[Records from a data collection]
========================
(* ===== verification/BlockFile.v ===== *)
(** * Snapshot disks

    In snapshot mode a disk image is never written: the sectors the guest writes
    are kept in [sector_table].  [disk] is the guest's view, an array of sectors,
    and the two operations implement array update and array reads. *)

From S2P Require Import Prelude Iomem Cpu Virtio VirtioDev Virtqueue.

(** A snapshot disk: one table entry per sector, whole sectors only, and a file
    that has them all. *)
Definition snapshot_ok (bf : BlockDeviceFile) : Prop :=
  mode bf = BF_MODE_SNAPSHOT /\ Z.of_nat (length (sector_table bf)) = nb_sectors bf /\
  nb_sectors bf < 2 ^ 32 /\ nb_sectors bf * SECTOR_SIZE <= Z.of_nat (length (bf_f bf)) /\
  forall i d, sector_table bf !! i = Some (Some d) -> Z.of_nat (length d) = SECTOR_SIZE.

(** Sector [i], as the guest sees it. *)
Definition disk (bf : BlockDeviceFile) (i : Z) : list Z :=
  match sector_table bf !! Z.to_nat i with
  | Some (Some d) => d
  | _ => peek (bf_f bf) (i * SECTOR_SIZE) SECTOR_SIZE
  end.

(** The same disk at another file position. *)
Definition same_disk (bf bf' : BlockDeviceFile) : Prop :=
  bf_f bf' = bf_f bf /\ nb_sectors bf' = nb_sectors bf /\ mode bf' = mode bf /\
  sector_table bf' = sector_table bf.

Lemma snapshot_disk_length bf i :
  snapshot_ok bf -> 0 <= i < nb_sectors bf -> Z.of_nat (length (disk bf i)) = SECTOR_SIZE.
Proof.
  intros (_ & Hl & _ & Hf & Hd) Hi. unfold disk, SECTOR_SIZE in *.
  destruct (sector_table bf !! Z.to_nat i) as [[d|]|] eqn:E; [by eapply Hd| |]; apply length_peek; lia.
Qed.

(** One sector of the read loop, whether it comes from the table or the file. *)
Lemma bf_read_step n bf i buf pos :
  snapshot_ok bf -> 0 <= i < nb_sectors bf ->
  exists bf', same_disk bf bf' /\
    bf_read_loop (S n) bf i buf pos = bf_read_loop n bf' (i + 1) (poke buf pos (disk bf i)) (pos + SECTOR_SIZE).
Proof.
  intros Hok Hi. pose proof (snapshot_disk_length bf i Hok Hi) as Hdl.
  destruct Hok as (Hm & Hl & Hn & Hf & Hd). cbn [bf_read_loop]. unfold disk in *.
  destruct (lookup_lt_is_Some_2 (sector_table bf) (Z.to_nat i)) as [e He]; [lia|].
  rewrite He in *. rewrite (trunc_small 64 (i + 1)) by (unfold fits; lia).
  destruct e as [d|]; [by exists bf|]. unfold bf_fread, bf_seek, SECTOR_SIZE in *.
  rewrite (trunc_small 64 (i * 512)) by (unfold fits; lia).
  destruct (Z.ltb_spec (i * 512) (2 ^ 63)); [|lia]. cbn [upd upd_bf_pos bf_f bf_pos].
  rewrite Hdl, Z.eqb_refl. eexists. split; [|reflexivity]. done.
Qed.

Lemma same_disk_ok bf bf' : same_disk bf bf' -> snapshot_ok bf -> snapshot_ok bf'.
Proof. intros (Ef & En & Em & Et). unfold snapshot_ok. by rewrite Ef, En, Em, Et. Qed.

Lemma same_disk_disk bf bf' i : same_disk bf bf' -> disk bf' i = disk bf i.
Proof. intros (Ef & En & Em & Et). unfold disk. by rewrite Ef, Et. Qed.

Lemma bf_read_loop_spec n bf i buf pos :
  snapshot_ok bf -> 0 <= i -> 0 <= pos -> i + Z.of_nat n <= nb_sectors bf ->
  exists bf', same_disk bf bf' /\
    bf_read_loop n bf i buf pos = Done (poke buf pos (mjoin (disk bf <$> seqZ i (Z.of_nat n))), bf').
Proof.
  revert bf i buf pos. induction n as [|n IH]; intros bf i buf pos Hok Hi Hpos Hn.
  { exists bf. split; [done|]. done. }
  destruct (bf_read_step n bf i buf pos Hok ltac:(lia)) as (bf1 & Hs & ->).
  destruct (IH bf1 (i + 1) (poke buf pos (disk bf i)) (pos + SECTOR_SIZE)) as (bf' & Hs' & ->);
    [by eapply same_disk_ok|lia|unfold SECTOR_SIZE; lia|destruct Hs as (_ & -> & _); lia|].
  exists bf'. split.
  { destruct Hs as (? & ? & ? & ?), Hs' as (? & ? & ? & ?). repeat split; congruence. }
  replace (disk bf1 <$> seqZ (i + 1) (Z.of_nat n)) with (disk bf <$> seqZ (i + 1) (Z.of_nat n))
    by (apply list_fmap_ext; intros; symmetry; by apply same_disk_disk).
  rewrite (seqZ_cons i) by lia. replace (Z.pred (Z.of_nat (S n))) with (Z.of_nat n) by lia.
  change (Z.succ i) with (i + 1). cbn [fmap list_fmap]. change (mjoin (?x :: ?l)) with (x ++ mjoin l).
  rewrite <- (snapshot_disk_length bf i Hok), poke_app by lia. done.
Qed.

Lemma bf_write_loop_spec n bf i buf pos :
  snapshot_ok bf -> 0 <= i -> 0 <= pos -> i + Z.of_nat n <= nb_sectors bf ->
  pos + Z.of_nat n * SECTOR_SIZE <= Z.of_nat (length buf) ->
  exists bf', bf_write_loop n bf i buf pos = Done bf' /\ snapshot_ok bf' /\ bf_f bf' = bf_f bf /\
    nb_sectors bf' = nb_sectors bf /\
    forall j, 0 <= j -> disk bf' j = if (i <=? j) && (j <? i + Z.of_nat n)
                                     then peek buf (pos + (j - i) * SECTOR_SIZE) SECTOR_SIZE
                                     else disk bf j.
Proof.
  revert bf i pos. induction n as [|n IH]; intros bf i pos Hok Hi Hpos Hn Hbuf; cbn [bf_write_loop].
  - exists bf. do 4 (split; [done|]). intros j Hj.
    destruct (Z.leb_spec i j), (Z.ltb_spec j (i + Z.of_nat 0)); done || lia.
  - destruct Hok as (Hm & Hl & Hns & Hf & Hd).
    destruct (lookup_lt_is_Some_2 (sector_table bf) (Z.to_nat i)) as [e He]; [lia|]. rewrite He.
    rewrite (trunc_small 64 (i + 1)) by (unfold fits; lia). set (d := peek buf pos SECTOR_SIZE).
    assert (Z.of_nat (length d) = SECTOR_SIZE) as Hdl by (apply length_peek; unfold SECTOR_SIZE in *; lia).
    set (bf1 := bf <| sector_table ::= _ |>).
    destruct (IH bf1 (i + 1) (pos + SECTOR_SIZE)) as (bf' & -> & Hok' & Ef & En & Hdisk);
      [|lia|unfold SECTOR_SIZE; lia|cbn; lia|unfold SECTOR_SIZE in *; lia|].
    { split; [done|]. cbn. rewrite length_insert. do 3 (split; [done|]). intros k d'.
      rewrite list_lookup_insert_Some. intros [(_ & [= <-] & _)|[_ Hk]]; [done|by eapply Hd]. }
    exists bf'. do 4 (split; [done|]). intros j Hj. rewrite Hdisk by done.
    assert (disk bf1 j = if j =? i then d else disk bf j) as ->.
    { unfold disk. cbn. destruct (Z.eqb_spec j i) as [->|]; [by rewrite list_lookup_insert_eq by lia|].
      by rewrite list_lookup_insert_ne by lia. }
    destruct (Z.leb_spec (i + 1) j), (Z.ltb_spec j (i + 1 + Z.of_nat n)), (Z.leb_spec i j),
      (Z.ltb_spec j (i + Z.of_nat (S n))), (Z.eqb_spec j i); cbn; try lia; try done.
    + f_equal. lia.
    + subst j. unfold d. f_equal. lia.
Qed.

(** C22 A snapshot disk is an array of sectors that the guest can write and read
    back while the image file stays as it is: a write in range updates exactly the
    sectors it names, and a read in range returns the current contents of its
    sectors and changes none. *)
Theorem snapshot_refines_array bf i buf n :
  snapshot_ok bf -> 0 <= i -> 0 <= n -> i + n <= nb_sectors bf -> n * SECTOR_SIZE <= Z.of_nat (length buf) ->
  (exists bf', bf_write_async bf i buf n = Done (0, bf') /\ snapshot_ok bf' /\ bf_f bf' = bf_f bf /\
     forall j, 0 <= j -> disk bf' j = if (i <=? j) && (j <? i + n)
                                      then peek buf ((j - i) * SECTOR_SIZE) SECTOR_SIZE else disk bf j) /\
  (exists bf', bf_read_async bf i buf n = Done (0, poke buf 0 (mjoin (disk bf <$> seqZ i n)), bf') /\
     snapshot_ok bf' /\ forall j, disk bf' j = disk bf j).
Proof.
  intros Hok Hi Hn Hin Hbuf. unfold bf_write_async, bf_read_async. destruct (Hok) as (-> & _ & Hns & _). split.
  - rewrite trunc_small by (unfold fits; lia). destruct (Z.ltb_spec (nb_sectors bf) (i + n)); [lia|].
    destruct (bf_write_loop_spec (Z.to_nat n) bf i buf 0) as (bf' & -> & Hok' & Ef & _ & Hd);
      [done|done|lia|lia|lia|]. rewrite Z2Nat.id in Hd by lia. exists bf'. auto.
  - destruct (bf_read_loop_spec (Z.to_nat n) bf i buf 0) as (bf' & Hs & ->); [done|done|lia|lia|].
    rewrite Z2Nat.id by lia. exists bf'. split; [done|]. split; [by eapply same_disk_ok|].
    intros j. by apply same_disk_disk.
Qed.

(** The range check of a write adds in 64 bits and cuts to 32: a sector number of
    2^32 passes it and the store misses the table. *)
Lemma snapshot_write_out_of_bounds bf buf :
  mode bf = BF_MODE_SNAPSHOT -> Z.of_nat (length (sector_table bf)) = nb_sectors bf ->
  1 <= nb_sectors bf < 2 ^ 32 -> bf_write_async bf (2 ^ 32) buf 1 = Crash.
Proof.
  intros Hm Hl Hn. unfold bf_write_async. rewrite Hm.
  change (u32 (2 ^ 32 + 1)) with 1. destruct (Z.ltb_spec (nb_sectors bf) 1); [lia|].
  change (Z.to_nat 1) with 1%nat. cbn [bf_write_loop].
  rewrite (lookup_ge_None_2 (sector_table bf)); [done|]. lia.
Qed.

Definition demo_disk : BlockDeviceFile := block_device_init (replicate 1024 7) BF_MODE_SNAPSHOT.

Lemma snapshot_refines_array_witness :
  exists bf', bf_write_async demo_disk 1 (replicate 512 9) 1 = Done (0, bf') /\
    bf_f bf' = replicate 1024 7 /\ disk bf' 1 = replicate 512 9 /\ disk bf' 0 = replicate 512 7.
Proof.
  destruct (snapshot_refines_array demo_disk 1 (replicate 512 9) 1) as [(bf' & Hw & _ & Hf & Hd) _];
    [|lia|lia|vm_compute; discriminate|vm_compute; discriminate|].
  - split; [reflexivity|]. split; [reflexivity|]. split; [reflexivity|]. split; [vm_compute; discriminate|].
    intros [|[|i]] d; vm_compute; discriminate.
  - exists bf'. split; [exact Hw|]. split; [exact Hf|].
    split; [rewrite (Hd 1) by lia|rewrite (Hd 0) by lia]; vm_compute; reflexivity.
Defined.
========================
-- Task prompt --
Reprint exactly the lines above that start at the one with "list_lookup_insert_eq by lia|]." and end at the one with "back while the", keeping both and adding none.

-- Task output --
    { unfold disk. cbn. destruct (Z.eqb_spec j i) as [->|]; [by rewrite list_lookup_insert_eq by lia|].
      by rewrite list_lookup_insert_ne by lia. }
    destruct (Z.leb_spec (i + 1) j), (Z.ltb_spec j (i + 1 + Z.of_nat n)), (Z.leb_spec i j),
      (Z.ltb_spec j (i + Z.of_nat (S n))), (Z.eqb_spec j i); cbn; try lia; try done.
    + f_equal. lia.
    + subst j. unfold d. f_equal. lia.
Qed.

(** C22 A snapshot disk is an array of sectors that the guest can write and read
    back while the image file stays as it is: a write in range updates exactly the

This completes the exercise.